* Exercise material *
=== Begin Enclosure ===
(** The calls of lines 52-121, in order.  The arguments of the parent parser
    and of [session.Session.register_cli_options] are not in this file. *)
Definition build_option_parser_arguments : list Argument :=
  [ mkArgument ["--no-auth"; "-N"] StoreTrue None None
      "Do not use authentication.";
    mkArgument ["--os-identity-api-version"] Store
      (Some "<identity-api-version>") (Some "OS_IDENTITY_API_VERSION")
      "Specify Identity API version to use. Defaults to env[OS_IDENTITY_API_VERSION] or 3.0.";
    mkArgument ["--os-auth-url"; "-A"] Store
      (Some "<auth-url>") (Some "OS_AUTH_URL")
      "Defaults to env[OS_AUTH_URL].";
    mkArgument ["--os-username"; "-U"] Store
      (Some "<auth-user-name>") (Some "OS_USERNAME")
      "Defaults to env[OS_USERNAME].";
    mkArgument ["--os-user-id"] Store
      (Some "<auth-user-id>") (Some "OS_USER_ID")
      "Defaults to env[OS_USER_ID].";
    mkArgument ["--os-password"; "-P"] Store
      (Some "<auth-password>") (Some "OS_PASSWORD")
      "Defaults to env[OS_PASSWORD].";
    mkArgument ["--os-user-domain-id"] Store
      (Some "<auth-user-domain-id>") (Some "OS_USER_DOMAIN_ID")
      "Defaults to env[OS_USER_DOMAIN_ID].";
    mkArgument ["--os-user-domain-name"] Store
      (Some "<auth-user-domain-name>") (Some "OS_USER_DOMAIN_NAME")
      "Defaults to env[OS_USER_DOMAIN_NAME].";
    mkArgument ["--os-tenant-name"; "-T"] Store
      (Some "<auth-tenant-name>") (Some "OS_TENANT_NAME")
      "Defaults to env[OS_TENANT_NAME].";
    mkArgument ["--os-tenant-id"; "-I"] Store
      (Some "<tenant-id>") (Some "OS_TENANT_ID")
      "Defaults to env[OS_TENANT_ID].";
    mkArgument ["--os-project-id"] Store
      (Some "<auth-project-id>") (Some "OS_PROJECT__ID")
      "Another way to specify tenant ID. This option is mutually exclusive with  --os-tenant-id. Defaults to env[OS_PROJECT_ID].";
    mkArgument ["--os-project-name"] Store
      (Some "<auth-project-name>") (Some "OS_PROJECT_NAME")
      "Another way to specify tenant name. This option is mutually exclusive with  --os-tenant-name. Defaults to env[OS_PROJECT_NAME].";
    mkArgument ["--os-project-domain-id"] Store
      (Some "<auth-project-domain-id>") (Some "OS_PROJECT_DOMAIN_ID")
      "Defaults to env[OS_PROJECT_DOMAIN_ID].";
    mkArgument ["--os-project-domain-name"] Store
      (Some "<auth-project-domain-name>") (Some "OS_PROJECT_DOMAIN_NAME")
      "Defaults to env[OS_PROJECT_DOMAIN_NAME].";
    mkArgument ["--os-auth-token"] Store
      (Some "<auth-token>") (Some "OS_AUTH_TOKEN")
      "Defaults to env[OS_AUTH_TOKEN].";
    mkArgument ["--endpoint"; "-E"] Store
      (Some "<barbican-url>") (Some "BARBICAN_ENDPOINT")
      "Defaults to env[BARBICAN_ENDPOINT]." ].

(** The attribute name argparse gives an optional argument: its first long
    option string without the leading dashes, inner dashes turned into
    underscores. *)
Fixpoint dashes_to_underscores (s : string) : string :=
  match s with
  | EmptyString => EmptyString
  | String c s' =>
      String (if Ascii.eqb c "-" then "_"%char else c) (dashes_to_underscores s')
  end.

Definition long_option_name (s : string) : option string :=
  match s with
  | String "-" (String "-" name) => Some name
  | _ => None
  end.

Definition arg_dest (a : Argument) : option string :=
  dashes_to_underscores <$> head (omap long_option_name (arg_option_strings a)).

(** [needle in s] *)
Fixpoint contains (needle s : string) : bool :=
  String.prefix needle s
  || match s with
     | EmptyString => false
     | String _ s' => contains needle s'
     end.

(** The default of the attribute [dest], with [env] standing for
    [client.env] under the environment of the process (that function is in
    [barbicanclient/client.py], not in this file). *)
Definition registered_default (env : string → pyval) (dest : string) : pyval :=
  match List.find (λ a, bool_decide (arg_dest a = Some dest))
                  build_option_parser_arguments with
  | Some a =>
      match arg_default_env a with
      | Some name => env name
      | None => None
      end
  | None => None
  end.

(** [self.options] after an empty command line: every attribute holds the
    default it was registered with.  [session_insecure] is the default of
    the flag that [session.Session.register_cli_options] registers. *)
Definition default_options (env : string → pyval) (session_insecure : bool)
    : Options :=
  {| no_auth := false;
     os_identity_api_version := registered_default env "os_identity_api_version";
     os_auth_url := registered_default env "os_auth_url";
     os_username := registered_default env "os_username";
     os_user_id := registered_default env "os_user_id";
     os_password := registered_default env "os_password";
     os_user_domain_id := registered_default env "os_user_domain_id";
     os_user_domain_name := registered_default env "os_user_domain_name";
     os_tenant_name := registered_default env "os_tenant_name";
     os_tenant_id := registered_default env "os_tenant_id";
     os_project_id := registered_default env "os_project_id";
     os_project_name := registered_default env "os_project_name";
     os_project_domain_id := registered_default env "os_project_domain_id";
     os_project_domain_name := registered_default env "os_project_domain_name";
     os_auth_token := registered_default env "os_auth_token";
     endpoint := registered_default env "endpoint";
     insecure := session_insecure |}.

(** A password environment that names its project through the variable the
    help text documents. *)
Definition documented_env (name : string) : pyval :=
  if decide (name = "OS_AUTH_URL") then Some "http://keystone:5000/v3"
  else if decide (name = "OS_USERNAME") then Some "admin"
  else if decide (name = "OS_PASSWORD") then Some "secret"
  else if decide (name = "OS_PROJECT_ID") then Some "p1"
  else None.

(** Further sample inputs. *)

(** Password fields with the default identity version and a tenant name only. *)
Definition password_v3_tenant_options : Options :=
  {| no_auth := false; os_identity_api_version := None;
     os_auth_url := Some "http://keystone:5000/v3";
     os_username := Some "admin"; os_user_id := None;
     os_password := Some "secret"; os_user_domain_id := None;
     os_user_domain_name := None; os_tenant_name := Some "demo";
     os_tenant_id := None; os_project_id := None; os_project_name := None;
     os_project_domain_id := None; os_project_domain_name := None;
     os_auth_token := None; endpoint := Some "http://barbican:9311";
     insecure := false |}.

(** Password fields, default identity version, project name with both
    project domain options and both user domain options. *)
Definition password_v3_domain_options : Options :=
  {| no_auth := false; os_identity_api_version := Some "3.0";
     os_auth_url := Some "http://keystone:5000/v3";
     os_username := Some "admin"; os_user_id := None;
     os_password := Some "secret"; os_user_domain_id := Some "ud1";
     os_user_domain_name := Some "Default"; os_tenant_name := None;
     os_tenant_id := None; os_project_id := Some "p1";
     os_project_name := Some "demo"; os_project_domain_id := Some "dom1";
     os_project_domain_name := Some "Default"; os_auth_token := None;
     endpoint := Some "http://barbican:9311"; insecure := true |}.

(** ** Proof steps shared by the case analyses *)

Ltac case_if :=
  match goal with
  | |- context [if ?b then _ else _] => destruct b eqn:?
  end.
=== End Enclosure ===
* Task to complete *
Search the data above and return each line in which "mutually" occurs.

* Your solution *
      "Another way to specify tenant ID. This option is mutually exclusive with  --os-tenant-id. Defaults to env[OS_PROJECT_ID].";
      "Another way to specify tenant name. This option is mutually exclusive with  --os-tenant-name. Defaults to env[OS_PROJECT_NAME].";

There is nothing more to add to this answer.